(* ===== verification/ClientDialer.v ===== *)
(** Dialling through the pool ([proxy_dialer.go]): the streams and UDP channels that
    the proxy servers work with.

    A dial is cut where it waits for the connection: [dialBegin] is its first part,
    [dialEnd] what follows one of the three events of its [select]. The pipe between
    pool and stream is the library's; its two ends are [net.Conn]s. *)

From S2P Require Import Prelude Outcome Protocol GoStrings GoNet Config Channels IPStrategy PairWarmer ClientNet ClientState ClientPool.
Import Config.Client.

Section Dialer.
Implicit Types (w : Client) (connID target : bytes).

(** ** Streams *)
Record pendingDial := mkPendingDial {
  pd_connID : bytes; pd_connected : option sigid; pd_source : tcpid }.

Definition socks5 : bytes := lit "SOCKS5".

Definition acquireForDial w : Client * option pid :=
  if hasWarmer w then AcquirePrimary w else (w, None).

Definition dialConnID (uuid : bytes) (hotPair : option pid) w : bytes :=
  match hotPair ≫= (fun i => w_heap w !! i) with
  | Some p => HotPairConnID (hc_PrebindID p) uuid
  | None => uuid
  end.

(** [DialStream] up to its wait. *)
Definition dialBegin (uuid target : bytes) : M Client pendingDial :=
  let! i := (fun w => let '(w, i) := acquireForDial w in (w, Ret i)) in
  let! connID := get (dialConnID uuid i) in
  let! sink := (fun w => let '(w, c) := openTCP w in (w, Ret c)) in
  let! source := (fun w => let '(w, c) := openTCP w in (w, Ret c)) in
  do! registerAndBroadcastTCPWithPair connID target [] (Some sink) socks5 i in
  let! connected := get (fun w => conns w !! connID ≫= st_connected) in
  ret (mkPendingDial connID connected source).

Inductive dialEvent := DialConnected | DialTimedOut | DialCancelled.
Inductive dialError := ErrDialTimeout | ErrDialCancelled.

Definition openStream connID (source : tcpid) : M Client streamid := fun w =>
  let i := fresh (dom (cp_streams (w_pool w))) in
  (updP (fun p => p <| cp_streams ::= <[i := mkPipeStream connID source OnceNew]> |>) w, Ret i).

(** The signal is taken from the channel; without one the case is not ready. *)
Definition dialEnd (d : pendingDial) (ev : dialEvent) : M Client (dialError + streamid) :=
  let stream := let! i := openStream (pd_connID d) (pd_source d) in ret (inr i) in
  match pd_connected d with
  | None => stream
  | Some g =>
      match ev with
      | DialConnected =>
          let! signalled := get (fun w => default false (cp_signals (w_pool w) !! g)) in
          if signalled : bool then
            do! modify (updP (fun p => p <| cp_signals ::= <[g := false]> |>)) in stream
          else block
      | DialTimedOut => do! Unregister (pd_connID d) in ret (inl ErrDialTimeout)
      | DialCancelled => do! Unregister (pd_connID d) in ret (inl ErrDialCancelled)
      end
  end.

(** The message goes to the uplink, or to all while there is none; only an error of
    the uplink shows. *)
Definition sendUp connID (t : Z) (data : bytes) : M Client (option writeError) :=
  let! uplink := get (GetUplinkChannel connID) in
  match uplink with
  | Some chID => writeTo chID (EncodeMessage t connID [] data)
  | None => do! broadcast (EncodeMessage t connID [] data) in ret None
  end.

Definition streamAt (i : streamid) w : option pipeStream := cp_streams (w_pool w) !! i.
Definition updStream (i : streamid) (f : pipeStream -> pipeStream) w : Client :=
  updP (fun p => p <| cp_streams ::= alter f i |>) w.

(** [pipeStream.Write]: an error, or the number of bytes. *)
Definition streamWrite (i : streamid) (data : bytes) : M Client (writeError + Z) :=
  let! s := get (streamAt i) in
  match s with
  | None => block
  | Some s =>
      let! err := sendUp (ps_connID s) MsgTCPData data in
      match err with
      | Some e => ret (inl e)
      | None => ret (inr (len data))
      end
  end.

Definition streamCloseWrite (i : streamid) : M Client unit :=
  let! s := get (streamAt i) in
  match s with
  | None => block
  | Some s => do! sendUp (ps_connID s) MsgTCPClose [] in done_
  end.

Definition streamClose (i : streamid) : M Client unit :=
  let! s := get (streamAt i) in
  match s with
  | None => block
  | Some s =>
      match ps_once s with
      | OnceDone => done_
      | OnceRunning => block
      | OnceNew =>
          do! modify (updStream i (fun s => s <| ps_once := OnceRunning |>)) in
          do! sendUp (ps_connID s) MsgTCPClose [] in
          do! modify (closeTCP (ps_source s)) in
          do! Unregister (ps_connID s) in
          modify (updStream i (fun s => s <| ps_once := OnceDone |>))
      end
  end.

(** ** UDP channels *)
Definition DialUDP (uuid : bytes) (blockedPorts : list Z) : M Client udpid := fun w =>
  let u := fresh (dom (cp_udps (w_pool w))) in
  let w := updP (fun p => p <| cp_udps ::=
             <[u := mkPoolUDPChannel uuid blockedPorts [] false OnceNew false]> |>) w in
  (RegisterUDP uuid u w, Ret u).

Inductive sendError := SendClosed | SendBadTarget | SendWrite (e : writeError).

(** A datagram the client drops: a blocked port, or an address of a family that the
    strategy excludes. *)
Definition udpDropped (strategy : Z) (blocked : list Z) (host port : bytes) : bool :=
  match Atoi port with Some p => bool_decide (p ∈ blocked) | None => false end
  || match ParseIP host with
     | Some ip => ((strategy =? IPStrategyIPv4Only) && negb (isIPv4 ip))
                  || ((strategy =? IPStrategyIPv6Only) && isIPv4 ip)
     | None => false
     end.

Definition startRace (u : udpid) connID target : M Client unit :=
  let! on := get (fun w => match udpChannel u w with Some c => uc_raceOn c | None => true end) in
  if on : bool then done_ else
  do! modify (updUDP u (fun c => c <| uc_raceOn := true |>)) in
  StartUDPRace connID target.

(** [poolUDPChannel.Send] *)
Definition udpSend (u : udpid) target (data : bytes) : M Client (option sendError) :=
  let! c := get (udpChannel u) in
  match c with
  | None => block
  | Some c =>
      if uc_done c then ret (Some SendClosed) else
      match SplitHostPort target with
      | None => ret (Some SendBadTarget)
      | Some (host, port) =>
          let! strategy := get (fun w => IPStrategy (config w)) in
          if udpDropped strategy (uc_blocked c) host port then ret None else
          do! startRace u (uc_connID c) target in
          let! uplink := get (GetUplinkChannel (uc_connID c)) in
          match uplink with
          | Some chID =>
              let! err := SendUDPDataDirect chID (uc_connID c) data in
              ret (SendWrite <$> err)
          | None =>
              do! broadcast (EncodeMessage MsgUDPData (uc_connID c) [] data) in ret None
          end
      end
  end.

(** [ReadFrom]; [None] when the channel is closed. *)
Definition udpReadFrom (u : udpid) (pickDone : bool) : M Client (option (bytes * bytes)) :=
  let! c := get (udpChannel u) in
  match c with
  | None => block
  | Some c =>
      match uc_down c with
      | dg :: rest =>
          if uc_done c && pickDone then ret None
          else do! modify (updUDP u (fun c => c <| uc_down := rest |>)) in ret (Some dg)
      | [] => if uc_done c then ret None else block
      end
  end.

(** [Close] of a UDP channel is [closeSink]. *)
Definition udpClose (u : udpid) : M Client unit := closeSink u.
End Dialer.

+ + + + +

THE PROBLEM
Output exactly the lines from the one containing "Definition udpSend (u" through the last line of the entries, both ends included.

SOLUTION TO THE EXERCISE
Definition udpSend (u : udpid) target (data : bytes) : M Client (option sendError) :=
  let! c := get (udpChannel u) in
  match c with
  | None => block
  | Some c =>
      if uc_done c then ret (Some SendClosed) else
      match SplitHostPort target with
      | None => ret (Some SendBadTarget)
      | Some (host, port) =>
          let! strategy := get (fun w => IPStrategy (config w)) in
          if udpDropped strategy (uc_blocked c) host port then ret None else
          do! startRace u (uc_connID c) target in
          let! uplink := get (GetUplinkChannel (uc_connID c)) in
          match uplink with
          | Some chID =>
              let! err := SendUDPDataDirect chID (uc_connID c) data in
              ret (SendWrite <$> err)
          | None =>
              do! broadcast (EncodeMessage MsgUDPData (uc_connID c) [] data) in ret None
          end
      end
  end.

(** [ReadFrom]; [None] when the channel is closed. *)
Definition udpReadFrom (u : udpid) (pickDone : bool) : M Client (option (bytes * bytes)) :=
  let! c := get (udpChannel u) in
  match c with
  | None => block
  | Some c =>
      match uc_down c with
      | dg :: rest =>
          if uc_done c && pickDone then ret None
          else do! modify (updUDP u (fun c => c <| uc_down := rest |>)) in ret (Some dg)
      | [] => if uc_done c then ret None else block
      end
  end.

(** [Close] of a UDP channel is [closeSink]. *)
Definition udpClose (u : udpid) : M Client unit := closeSink u.
End Dialer.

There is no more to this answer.